***** ENTRIES SHOWN
(** Printing then parsing an [int] gives it back. *)
Lemma ParseInt_Itoa z : in_int64 z = true -> ParseInt (Itoa z) = Some z.
Proof.
  intros Hz. unfold Itoa, ParseInt.
  assert (Hnn : forall n, N.to_uint n <> Decimal.Nil).
  { intros [|p] H; [done|]. simpl in H. by apply DecimalPos.Unsigned.to_uint_nonnil in H. }
  destruct z as [|p|p]; simpl Z.to_int.
  - by vm_compute.
  - change (NilZero.string_of_int (Decimal.Pos (Pos.to_uint p)))
      with (NilZero.string_of_uint (N.to_uint (N.pos p))).
    destruct (digits_head (N.to_uint (N.pos p))) as (c & s & Hs & Hm & Hp).
    assert (Hd := parse_digits_uint _ (Hnn (N.pos p))).
    rewrite DecimalN.Unsigned.of_to in Hd. rewrite Hs in *.
    destruct (Ascii.eqb_spec c "-") as [->|]; [done|].
    destruct (Ascii.eqb_spec c "+") as [->|]; [done|].
    replace (match c with "-"%char => (true, s) | "+"%char => (false, s)
             | _ => (false, String c s) end) with (false, String c s).
    { rewrite Hd. simpl Z.of_N. by rewrite Hz. }
    clear -Hm Hp. destruct c as [[] [] [] [] [] [] [] []]; done.
  - change (NilZero.string_of_int (Decimal.Neg (Pos.to_uint p)))
      with (String "-" (NilZero.string_of_uint (N.to_uint (N.pos p)))).
    cbn match. rewrite (parse_digits_uint _ (Hnn (N.pos p))), DecimalN.Unsigned.of_to.
    change (- Z.of_N (N.pos p))%Z with (Z.neg p). cbn beta iota zeta. by rewrite Hz.
Qed.

(** Order of strings, [s < t] in Go. *)
Definition str_lt (s t : string) : bool := String.ltb s t.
**********
WHAT YOU NEED TO DO :: Out of the preceding entries, pull every line containing the string "intros".

RESPONSE FOR THIS EXERCISE ::
  intros Hz. unfold Itoa, ParseInt.
  { intros [|p] H; [done|]. simpl in H. by apply DecimalPos.Unsigned.to_uint_nonnil in H. }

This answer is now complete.